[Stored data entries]
--- START ---

(** Listen returns in one of two ways only: after sending its error on
    [ready]; or after its deferred function ran, which calls the hook
    Done once, closes [_shutdown] next and from then on only receives
    completions, listing and spawning nothing any more. *)
Theorem Listen_returns_after_cleanup (fuel : nat) (l : Listener)
    (sc : list tick) :
  let o := (Listen Dir fuel l (start sc)).1 in
  let t := trace (Listen Dir fuel l (start sc)).2 in
  o = Done tt →
  (∃ e, last t = Some (EvReadySend e) ∧ (EvDone ∉ t))
  ∨ (∃ t1 devs, t = t1 ++ EvDone :: EvCloseShutdown :: devs
       ∧ EvReadyClose ∈ t1 ∧ (EvDone ∉ t1) ∧ Forall drain_event devs).
Proof.
  cbv zeta. intros Hdone.
  destruct (Listen_reads fuel l sc)
    as [revs Hr Ho|revs e' Hr Ho|revs levs Hr Hl Ho|revs levs devs Hr Hl Hd].
  - by destruct (Ho tt).
  - left. exists e'. split.
    + by rewrite last_app.
    + intros [He|He]%elem_of_app.
      * rewrite Forall_forall in Hr. by apply Hr in He.
      * rewrite !elem_of_cons in He.
        destruct He as [?|[?|?%elem_of_nil]]; done.
  - by destruct (Ho tt).
  - right. exists (revs ++ EvReadyClose :: levs), devs.
    split; [by rewrite <- app_assoc|].
    split; [rewrite elem_of_app, elem_of_cons; auto|]. split; [|done].
    intros [He|He]%elem_of_app.
    + rewrite Forall_forall in Hr. by apply Hr in He.
    + apply elem_of_cons in He as [?|He]; [done|].
      rewrite Forall_forall in Hl. by apply Hl in He.
Qed.

End Listeners.

(** *** Start without a master *)

Import group.

(** What holds of Start all along when [master] is nil. *)
Record NilInv (s : state) : Prop := {
  nil_ready : ready s = ChEmpty;
  nil_slaves : slaves s = [];
  nil_launch : ∀ rest, main s ≠ AtLaunch rest;
  nil_shutdown : main s = AtSelectReady ∨ shutdown s = true;
  nil_done : done s = true → master s = Exited;
  nil_master : master s = Idle ∨ master s = Leaving ∨ master s = Exited;
  nil_woken : master s ≠ Idle → _shutdown s = true;
  nil_closed : _shutdown s = true → main s = AtWait ∨ main s = Returned
}.

Lemma NilInv_init : NilInv (Start_init None).
Proof. split; cbn; try done; auto. Qed.

Lemma NilInv_step (listeners : list Listener) (lb : label) (s s' : state) :
  NilInv s → Start_step listeners lb s = Some s' → NilInv s'.
Proof.
  intros [Hr Hs Hl Hsh Hd Hm Hw Hc] Hstep.
  destruct s as [p m sl r d sh ish w]; cbn in *. subst r sl.
  destruct lb as [|mv|i mv|c|]; cbn in Hstep.
  - destruct sh; simplify_eq. split; cbn; auto.
  - unfold master_step in Hstep; cbn in Hstep.
    destruct mv, m; cbn in Hstep; try destruct ish; simplify_eq;
      try (by destruct Hm as [?|[?|?]]);
      split; cbn; auto; try done; try tauto;
      try (intros Hx; by apply Hd in Hx).
  - unfold slave_step in Hstep. cbn in Hstep. done.
  - unfold select_step in Hstep; cbn in Hstep.
    destruct p, c; try done; try destruct d; try destruct sh;
      simplify_eq;
      try (by (split; cbn; auto; try done; try tauto;
               try (intros Hx; destruct (Hc Hx); done)));
      try (specialize (Hd eq_refl); subst m;
           destruct (Hc (Hw ltac:(done))); done).
  - unfold main_step in Hstep; cbn in Hstep.
    destruct p as [|rest| | | |]; try done.
    + by destruct (Hl rest).
    + destruct ish; simplify_eq. split; cbn; auto; try done.
      destruct Hsh; [done|auto].
    + destruct w; simplify_eq. split; cbn; auto; try done.
      destruct Hsh; [done|auto].
Qed.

--- END ---

» **WORK INSTRUCTIONS**
Output exactly the lines of the records from the first through the one bearing "o = Done tt →", both ends included.

» **RESPONSE**
(** Listen returns in one of two ways only: after sending its error on
    [ready]; or after its deferred function ran, which calls the hook
    Done once, closes [_shutdown] next and from then on only receives
    completions, listing and spawning nothing any more. *)
Theorem Listen_returns_after_cleanup (fuel : nat) (l : Listener)
    (sc : list tick) :
  let o := (Listen Dir fuel l (start sc)).1 in
  let t := trace (Listen Dir fuel l (start sc)).2 in
  o = Done tt →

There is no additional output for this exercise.